Chi difende i “diritti” di queste persone? Nessuno mi pare: non certo i paladini della moderna libertà che ci vendono continuamente il dogma per cui:

“maggiori scelte”=”più libertà”=”più felicità”

E’ indubbio che nel corso dei secoli abbiamo sempre più guadagnato “libertà di scelta”, ma allora perché siamo sempre infelici come lo eravamo un tempo? L’uomo di oggi è veramente più felice di uno del medioevo? La domanda non è così innocente e semplice e la risposta non è così scontata. Oggi ad esempio i dipendenti sono “obbligati” a lavorare 8 ore al giorno. E nessuno si sognerebbe che non debba essere così. Chi si rifiuta può essere licenziato, indipendentemente dal lavoro svolto. Nel medioevo il contadino mezzadro rendeva si conto al padrone o al suo signore, ma lo faceva solo alla fine dell’anno con la raccolta: era impensabile che il signore obbligasse il contadino ad alzarsi ad un certo orario o lavorare in certi momenti o a controllare cosa facesse durante la giornata. Forse oggi un contadino del medioevo, con i suoi parametri, vedendo gli operai nelle moderne fabbriche o uffici, li vederebbe come massa di schiavi e penserebbe forse, che infondo infondo lui è più libero.

La felicità, non è un valore, ma uno stato: esso dipende invece dai valori, dipende cioè da che cosa è veramente importante nella nostra vita. Se percepiamo che nella nostra vita stiamo soddisfacendo l’esigenza dei nostri valori, allora siamo felici. Altrimenti siamo meno felici. La felicità, infondo, è dare senso a quello che facciamo. Dare senso alle scelte che facciamo.
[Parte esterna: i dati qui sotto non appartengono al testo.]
(* ===== verification/Startup.v ===== *)
(** * Start-up helpers: [mission_ground/common/retry.py], [common/config.py] and [common/nats.py]

    The repetition of a failing operation with growing delays, environment variables with defaults, and
    the connection to the message bus with the creation of its stream. *)
From S2P Require Import Prelude PyFloat PyFormat Uuid PyText PyDecimal PyEffect.

Open Scope Z_scope.

Module Startup.

(** ** [retry_async] *)

Inductive retry_exn (E : Type) := AssertionError | Failure (e : E).
Arguments AssertionError {E}.
Arguments Failure {E} e.

(** What is outside the program, and the delays slept so far. *)
Record World (S : Type) := mk_world { outside : S; slept : list float }.
Arguments mk_world {S} outside slept.
Arguments outside {S} w : rename.
Arguments slept {S} w : rename.

(** [min(a, b)]: [a] unless [b] is smaller. *)
Definition py_min (a b : float) : float := if SFltb b a then b else a.
Definition next_delay (max_delay delay : float) : float := py_min (float_mul delay (decimal 15 1)) max_delay.

Section Retry.
Context {S E A : Type} (operation : eff S E A) (max_delay : float).

Fixpoint retry_from (left : nat) (delay : float) (last_error : option E) : eff (World S) (retry_exn E) A :=
  match left with
  | O => match last_error with Some e => throw (Failure e) | None => throw AssertionError end
  | Datatypes.S left' => fun w =>
      match operation (outside w) with
      | (Ok a, o) => (Ok a, mk_world o (slept w))
      | (Raise e, o) => retry_from left' (next_delay max_delay delay) (Some e) (mk_world o (slept w ++ [delay]))
      end
  end.

Definition retry_async (attempts : nat) (initial_delay : float) : eff (World S) (retry_exn E) A :=
  retry_from attempts initial_delay None.

(** The state after [k] runs of the operation that all raise, with the last exception. *)
Fixpoint failures (k : nat) (last_error : option E) (o : S) : option (option E * S) :=
  match k with
  | O => Some (last_error, o)
  | Datatypes.S k' => match operation o with (Raise e, o') => failures k' (Some e) o' | (Ok _, _) => None end
  end.

(** The delays after [k] failures. *)
Fixpoint delays (k : nat) (delay : float) : list float :=
  match k with O => [] | Datatypes.S k' => delay :: delays k' (next_delay max_delay delay) end.

Definition retry_error (last_error : option E) : retry_exn E :=
  match last_error with Some e => Failure e | None => AssertionError end.

Lemma retry_from_outcome left : forall delay last_error w,
  exists k last o, failures k last_error (outside w) = Some (last, o) /\
    let '(r, w') := retry_from left delay last_error w in
    slept w' = slept w ++ delays k delay /\
    ((k < left)%nat /\ (exists a, operation o = (Ok a, outside w') /\ r = Ok a) \/
     k = left /\ outside w' = o /\ r = Raise (retry_error last)).
Proof.
  induction left as [|left IH]; intros delay last_error w; cbn [retry_from].
  - exists O, last_error, (outside w). split; [done|]. destruct last_error; cbn; rewrite app_nil_r; (split; [done|by right]).
  - destruct (operation (outside w)) as [[a|e] o] eqn:Hop.
    + exists O, last_error, (outside w). split; [done|]. cbn. rewrite app_nil_r. split; [done|]. left. split; [lia|by exists a].
    + destruct (IH (next_delay max_delay delay) (Some e) (mk_world o (slept w ++ [delay]))) as (k & last & o' & Hf & Hr).
      exists (Datatypes.S k), last, o'. cbn [failures delays outside slept] in *. rewrite Hop. split; [done|].
      destruct (retry_from _ _ _ _) as [r w']. destruct Hr as (Hs & Hr). split; [by rewrite Hs, <- app_assoc|].
      destruct Hr as [[Hk Hr]|[-> Hr]]; [left; split; [lia|done]|by right].
Qed.

(** The retry returns: the operation runs until its first success, at most [attempts] times, with the
    growing delays in between; its result is that of the last run, and only for no attempts at all there
    is none. *)
Theorem retry_async_outcome attempts initial_delay w :
  exists k last o, (k <= attempts)%nat /\ failures k None (outside w) = Some (last, o) /\
    let '(r, w') := retry_async attempts initial_delay w in
    slept w' = slept w ++ delays k initial_delay /\
    (if (k <? attempts)%nat then exists a, operation o = (Ok a, outside w') /\ r = Ok a
     else outside w' = o /\ r = Raise (retry_error last)) /\
    (last = None <-> k = O).
Proof.
  destruct (retry_from_outcome attempts initial_delay None w) as (k & last & o & Hf & Hr). unfold retry_async.
  exists k, last, o. destruct (retry_from _ _ _ _) as [r w']. destruct Hr as (Hs & Hr).
  split; [destruct Hr as [[? _]|[-> _]]; lia|]. split; [done|]. split; [done|]. split.
  - destruct Hr as [[Hk Hr]|(-> & Ho & Hr)]; [by rewrite (proj2 (Nat.ltb_lt _ _) Hk)|by rewrite Nat.ltb_irrefl].
  - assert (forall k o0 l, failures k (Some l) o0 = Some (last, o) -> last <> None) as Hsome.
    { clear. induction k as [|k IH]; intros o0 l; cbn; [by intros [= <- _]|]. destruct (operation o0) as [[a|e] o']; [done|apply IH]. }
    destruct k as [|k]; cbn in Hf; [by injection Hf as <- _|]. split; [intros ->|done].
    destruct (operation (outside w)) as [[a|e] o']; [done|]. by destruct (Hsome _ _ _ Hf).
Qed.

(** No delay exceeds the maximum. *)
Lemma delays_bounded k delay :
  SFltb max_delay max_delay = false -> SFltb max_delay delay = false ->
  Forall (fun d => SFltb max_delay d = false) (delays k delay).
Proof.
  intros Hm. revert delay. induction k as [|k IH]; intros delay Hd; constructor; [done|]. apply IH.
  unfold next_delay, py_min. by destruct (SFltb max_delay (float_mul _ _)) eqn:Hlt.
Qed.
End Retry.

(** The thirty delays of the default settings: about 130 seconds in all. *)
Example default_delays :
  map float_repr (take 8 (delays (float_of_Z 5) 30 (decimal 5 1)))
    = ["0.5"; "0.75"; "1.125"; "1.6875"; "2.53125"; "3.796875"; "5.0"; "5.0"]%string /\
  float_repr (foldl float_add (S754_zero false) (delays (float_of_Z 5) 30 (decimal 5 1))) = "130.390625"%string.
Proof. split; vm_compute; reflexivity. Qed.

(** ** Environment *)

Section Environment.
Context (getenv : string -> option string).

Definition env (name default_ : string) : string := default default_ (getenv name).

Definition value_error {A} (m : option A) : result string A :=
  match m with Some a => Ok a | None => Raise "ValueError"%string end.

Definition env_int (name : string) (default_ : Z) : result string Z := value_error (py_int (env name (pretty default_))).
Definition env_float (name : string) (default_ : float) : result string float := value_error (py_float (env name (float_repr default_))).
End Environment.

Example env_defaults :
  env_int (fun _ => None) "METRICS_PORT" 9105 = Ok 9105 /\ env_float (fun _ => None) "SIM_RATE_HZ" (float_of_Z 20) = Ok (float_of_Z 20).
Proof. split; vm_compute; reflexivity. Qed.

(** ** [connect_nats] *)

Section Nats.
Context {S E C : Type} (connect : eff S E C) (stream_info add_stream : eff S E ()).

(** The stream [GROUND] is created when asking for it fails; another service may be faster. *)
Definition ensure_stream : eff S E () :=
  try_catch stream_info (fun _ => try_catch add_stream (fun _ => stream_info)).

(** Lift a call past the record of delays. *)
Definition unslept {A} (m : eff S E A) : eff (World S) (retry_exn E) A := fun w =>
  let '(r, o) := m (outside w) in (catch r (fun e => Raise (Failure e)), mk_world o (slept w)).

Definition connect_nats : eff (World S) (retry_exn E) C :=
  nc ← retry_async connect (float_of_Z 5) 30 (decimal 5 1);
  unslept ensure_stream ;;
  mret nc.

(** A service that is connected has the stream, whichever service created it. *)
Theorem connected_has_stream (exists_stream : S -> Prop) w c w' :
  (forall s s', stream_info s = (Ok tt, s') -> exists_stream s') ->
  (forall s s', add_stream s = (Ok tt, s') -> exists_stream s') ->
  connect_nats w = (Ok c, w') -> exists_stream (outside w').
Proof.
  intros Hinfo Hadd. unfold connect_nats. rewrite run_eff_bind. destruct (retry_async _ _ _ _ w) as [[nc|e] w1]; [|done].
  rewrite run_eff_bind. unfold unslept, ensure_stream, try_catch.
  destruct (stream_info (outside w1)) as [[[]|e1] s1] eqn:H1; [intros [= _ <-]; by eapply Hinfo|].
  destruct (add_stream s1) as [[[]|e2] s2] eqn:H2; [intros [= _ <-]; by eapply Hadd|].
  destruct (stream_info s2) as [[[]|e3] s3] eqn:H3; [intros [= _ <-]; by eapply Hinfo|done].
Qed.
End Nats.
End Startup.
E cosa c’entra questo con la libertà? Infondo c’entra perché siccome l’uomo moderno percepisce la libertà di scelta come un valore, allora si sente più felice se ha maggiore libertà. Tuttavia questo modo di concepire la libertà, impone di fatto delle scelte (in un senso o nell’altro) anche a chi avrebbe fatto volentieri a meno di scegliere. Con conseguente autocontraddizione: per essere più liberi, alcuni vengono resi meno felici.

Io, per esempio, potrei non volere il diritto di scegliere l’eutanasia, perché temo di poter fare una scelta sbagliata in un momento di debolezza mia o di sofferenza per i miei familiari. Come si concilia questa “libertà di scelta” con la mia felicità di oggi?

E ancora: in una società plurale, dove i valori possono essere diversi, come si può legiferare con un sistema inteso come bene comune in modo da non mortificare la felicità di qualcuno?

Sento di avere molte domande e poche risposte: sono confuso, tante cose non mi tornano…. e voi, vi sentite così sicuri con certi dogmi in stile moderno?

Forse dovremmo interrogarsi più seriamente su quale è il nesso fra “la felicità” e il “problema del senso”, che evidentemente nessuna legge può risolvere.